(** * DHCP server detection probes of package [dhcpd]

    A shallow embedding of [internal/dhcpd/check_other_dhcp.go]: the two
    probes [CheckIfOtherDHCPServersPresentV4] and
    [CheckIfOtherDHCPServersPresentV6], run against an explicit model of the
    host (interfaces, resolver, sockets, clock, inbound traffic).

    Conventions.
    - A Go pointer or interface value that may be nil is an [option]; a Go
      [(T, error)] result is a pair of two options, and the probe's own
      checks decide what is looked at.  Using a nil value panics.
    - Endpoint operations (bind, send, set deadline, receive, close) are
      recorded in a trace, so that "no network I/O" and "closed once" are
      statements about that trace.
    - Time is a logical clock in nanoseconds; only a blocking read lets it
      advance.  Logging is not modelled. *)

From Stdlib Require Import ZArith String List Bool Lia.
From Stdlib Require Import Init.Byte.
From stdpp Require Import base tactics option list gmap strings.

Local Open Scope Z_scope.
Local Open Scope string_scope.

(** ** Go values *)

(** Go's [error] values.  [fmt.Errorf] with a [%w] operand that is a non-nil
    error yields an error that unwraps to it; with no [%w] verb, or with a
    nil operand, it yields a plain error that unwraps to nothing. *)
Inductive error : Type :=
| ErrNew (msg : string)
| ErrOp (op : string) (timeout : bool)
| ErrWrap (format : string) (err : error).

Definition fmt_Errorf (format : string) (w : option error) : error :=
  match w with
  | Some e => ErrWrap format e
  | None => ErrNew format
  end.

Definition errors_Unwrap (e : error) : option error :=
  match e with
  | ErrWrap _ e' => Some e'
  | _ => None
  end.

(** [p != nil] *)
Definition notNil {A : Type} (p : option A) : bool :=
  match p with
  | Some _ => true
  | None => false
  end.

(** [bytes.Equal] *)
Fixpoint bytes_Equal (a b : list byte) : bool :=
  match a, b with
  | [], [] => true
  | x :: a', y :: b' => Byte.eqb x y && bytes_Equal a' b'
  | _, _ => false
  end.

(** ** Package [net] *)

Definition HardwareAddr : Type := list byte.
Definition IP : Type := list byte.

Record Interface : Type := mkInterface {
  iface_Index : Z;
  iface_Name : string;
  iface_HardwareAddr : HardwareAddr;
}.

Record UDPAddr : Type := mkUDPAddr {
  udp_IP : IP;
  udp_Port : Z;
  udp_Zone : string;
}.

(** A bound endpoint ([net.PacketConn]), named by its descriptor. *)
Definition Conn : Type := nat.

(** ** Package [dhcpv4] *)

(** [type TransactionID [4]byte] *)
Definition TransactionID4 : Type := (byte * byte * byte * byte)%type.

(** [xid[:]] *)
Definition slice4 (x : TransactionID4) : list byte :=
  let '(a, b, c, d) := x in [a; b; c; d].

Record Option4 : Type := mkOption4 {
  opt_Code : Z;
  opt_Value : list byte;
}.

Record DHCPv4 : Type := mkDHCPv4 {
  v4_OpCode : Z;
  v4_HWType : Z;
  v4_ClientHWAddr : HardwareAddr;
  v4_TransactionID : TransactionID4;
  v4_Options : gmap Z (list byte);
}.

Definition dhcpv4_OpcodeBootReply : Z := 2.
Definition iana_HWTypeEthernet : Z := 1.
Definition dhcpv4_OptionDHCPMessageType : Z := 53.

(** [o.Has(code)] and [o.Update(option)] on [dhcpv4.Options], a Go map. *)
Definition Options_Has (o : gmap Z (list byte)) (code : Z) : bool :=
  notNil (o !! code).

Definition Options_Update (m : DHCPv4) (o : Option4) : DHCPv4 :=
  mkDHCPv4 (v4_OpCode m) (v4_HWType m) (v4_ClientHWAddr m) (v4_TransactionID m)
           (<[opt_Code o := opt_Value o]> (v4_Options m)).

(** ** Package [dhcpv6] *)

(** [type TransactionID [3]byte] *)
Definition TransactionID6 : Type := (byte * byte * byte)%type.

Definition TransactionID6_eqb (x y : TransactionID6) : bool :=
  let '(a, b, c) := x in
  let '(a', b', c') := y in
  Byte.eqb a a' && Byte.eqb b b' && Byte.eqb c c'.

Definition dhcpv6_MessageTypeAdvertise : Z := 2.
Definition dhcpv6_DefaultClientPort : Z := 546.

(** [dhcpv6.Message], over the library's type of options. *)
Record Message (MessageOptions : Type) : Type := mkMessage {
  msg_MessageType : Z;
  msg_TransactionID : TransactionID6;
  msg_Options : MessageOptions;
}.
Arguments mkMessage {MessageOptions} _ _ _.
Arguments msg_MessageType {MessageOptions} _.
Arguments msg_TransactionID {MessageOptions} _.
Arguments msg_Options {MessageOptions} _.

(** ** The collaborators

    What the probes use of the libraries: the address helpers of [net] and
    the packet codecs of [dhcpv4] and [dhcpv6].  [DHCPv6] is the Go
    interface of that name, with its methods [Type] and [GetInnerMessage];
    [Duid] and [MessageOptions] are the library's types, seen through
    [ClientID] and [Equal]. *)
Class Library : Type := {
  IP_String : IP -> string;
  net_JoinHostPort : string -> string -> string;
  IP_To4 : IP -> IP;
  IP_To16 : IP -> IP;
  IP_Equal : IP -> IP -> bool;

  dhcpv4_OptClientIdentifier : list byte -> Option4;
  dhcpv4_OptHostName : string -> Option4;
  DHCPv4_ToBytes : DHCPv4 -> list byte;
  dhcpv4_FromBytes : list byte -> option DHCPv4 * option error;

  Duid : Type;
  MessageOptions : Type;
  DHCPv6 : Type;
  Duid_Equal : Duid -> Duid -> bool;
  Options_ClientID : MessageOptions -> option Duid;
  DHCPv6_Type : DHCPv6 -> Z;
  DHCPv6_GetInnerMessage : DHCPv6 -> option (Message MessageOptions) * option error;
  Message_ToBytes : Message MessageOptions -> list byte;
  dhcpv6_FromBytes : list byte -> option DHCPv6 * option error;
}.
---
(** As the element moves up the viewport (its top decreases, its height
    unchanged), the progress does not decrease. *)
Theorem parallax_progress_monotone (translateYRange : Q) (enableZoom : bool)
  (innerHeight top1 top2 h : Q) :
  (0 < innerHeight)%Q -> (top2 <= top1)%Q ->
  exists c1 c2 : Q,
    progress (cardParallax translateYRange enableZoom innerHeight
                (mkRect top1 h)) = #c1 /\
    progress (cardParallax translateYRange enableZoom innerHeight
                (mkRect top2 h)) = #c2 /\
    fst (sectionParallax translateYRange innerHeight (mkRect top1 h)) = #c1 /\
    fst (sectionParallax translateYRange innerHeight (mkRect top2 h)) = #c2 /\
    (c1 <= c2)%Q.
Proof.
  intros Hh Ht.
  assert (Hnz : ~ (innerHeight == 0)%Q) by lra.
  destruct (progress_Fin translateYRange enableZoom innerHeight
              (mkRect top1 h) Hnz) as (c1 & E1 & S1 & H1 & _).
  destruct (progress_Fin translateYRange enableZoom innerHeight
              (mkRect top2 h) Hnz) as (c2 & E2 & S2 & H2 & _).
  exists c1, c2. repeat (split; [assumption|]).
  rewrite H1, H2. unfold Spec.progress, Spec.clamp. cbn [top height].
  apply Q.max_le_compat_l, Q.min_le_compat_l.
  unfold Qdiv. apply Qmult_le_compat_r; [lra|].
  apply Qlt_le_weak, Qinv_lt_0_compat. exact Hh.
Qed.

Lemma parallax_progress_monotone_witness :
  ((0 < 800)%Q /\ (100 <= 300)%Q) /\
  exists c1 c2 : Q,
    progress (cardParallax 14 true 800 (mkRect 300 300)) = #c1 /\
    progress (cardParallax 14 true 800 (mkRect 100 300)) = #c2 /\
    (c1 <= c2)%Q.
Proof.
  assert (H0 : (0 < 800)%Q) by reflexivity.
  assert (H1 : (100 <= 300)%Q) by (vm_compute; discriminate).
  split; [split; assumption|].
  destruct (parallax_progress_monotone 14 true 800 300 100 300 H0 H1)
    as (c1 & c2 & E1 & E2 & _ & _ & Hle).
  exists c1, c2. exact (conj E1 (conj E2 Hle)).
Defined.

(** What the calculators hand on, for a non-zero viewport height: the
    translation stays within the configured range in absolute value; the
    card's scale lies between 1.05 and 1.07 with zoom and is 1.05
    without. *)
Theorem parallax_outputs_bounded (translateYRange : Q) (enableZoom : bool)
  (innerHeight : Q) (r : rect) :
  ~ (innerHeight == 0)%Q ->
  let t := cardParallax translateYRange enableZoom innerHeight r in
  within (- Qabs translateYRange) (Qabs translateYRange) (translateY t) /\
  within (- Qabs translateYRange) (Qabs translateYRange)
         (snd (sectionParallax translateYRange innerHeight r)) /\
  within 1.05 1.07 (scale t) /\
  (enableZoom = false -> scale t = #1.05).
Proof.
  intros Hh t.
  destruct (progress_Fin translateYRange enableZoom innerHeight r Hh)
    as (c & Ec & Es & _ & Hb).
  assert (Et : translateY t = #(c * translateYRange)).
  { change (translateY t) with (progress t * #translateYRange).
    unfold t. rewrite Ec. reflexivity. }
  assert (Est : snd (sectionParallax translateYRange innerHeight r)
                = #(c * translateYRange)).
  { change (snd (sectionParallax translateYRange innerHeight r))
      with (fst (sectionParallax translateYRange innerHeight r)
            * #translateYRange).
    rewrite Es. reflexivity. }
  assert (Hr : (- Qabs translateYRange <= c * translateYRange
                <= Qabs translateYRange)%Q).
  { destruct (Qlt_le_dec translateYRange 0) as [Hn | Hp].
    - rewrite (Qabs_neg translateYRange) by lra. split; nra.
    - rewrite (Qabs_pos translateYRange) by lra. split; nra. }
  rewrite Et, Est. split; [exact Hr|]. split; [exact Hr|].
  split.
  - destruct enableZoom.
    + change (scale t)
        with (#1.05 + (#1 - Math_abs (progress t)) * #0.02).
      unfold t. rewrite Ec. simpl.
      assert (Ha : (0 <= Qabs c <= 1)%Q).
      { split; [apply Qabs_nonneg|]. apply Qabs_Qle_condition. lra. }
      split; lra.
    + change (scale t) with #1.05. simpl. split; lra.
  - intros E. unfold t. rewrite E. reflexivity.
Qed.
---
**Your goal**: Both the line containing "[Duid] and [MessageOptions]" and the line containing "IP_Equal : IP -> IP -> bool;" belong in the answer. Print them and every line above that falls between them exactly, and no others.

**Exercise answer**:
    [Duid] and [MessageOptions] are the library's types, seen through
    [ClientID] and [Equal]. *)
Class Library : Type := {
  IP_String : IP -> string;
  net_JoinHostPort : string -> string -> string;
  IP_To4 : IP -> IP;
  IP_To16 : IP -> IP;
  IP_Equal : IP -> IP -> bool;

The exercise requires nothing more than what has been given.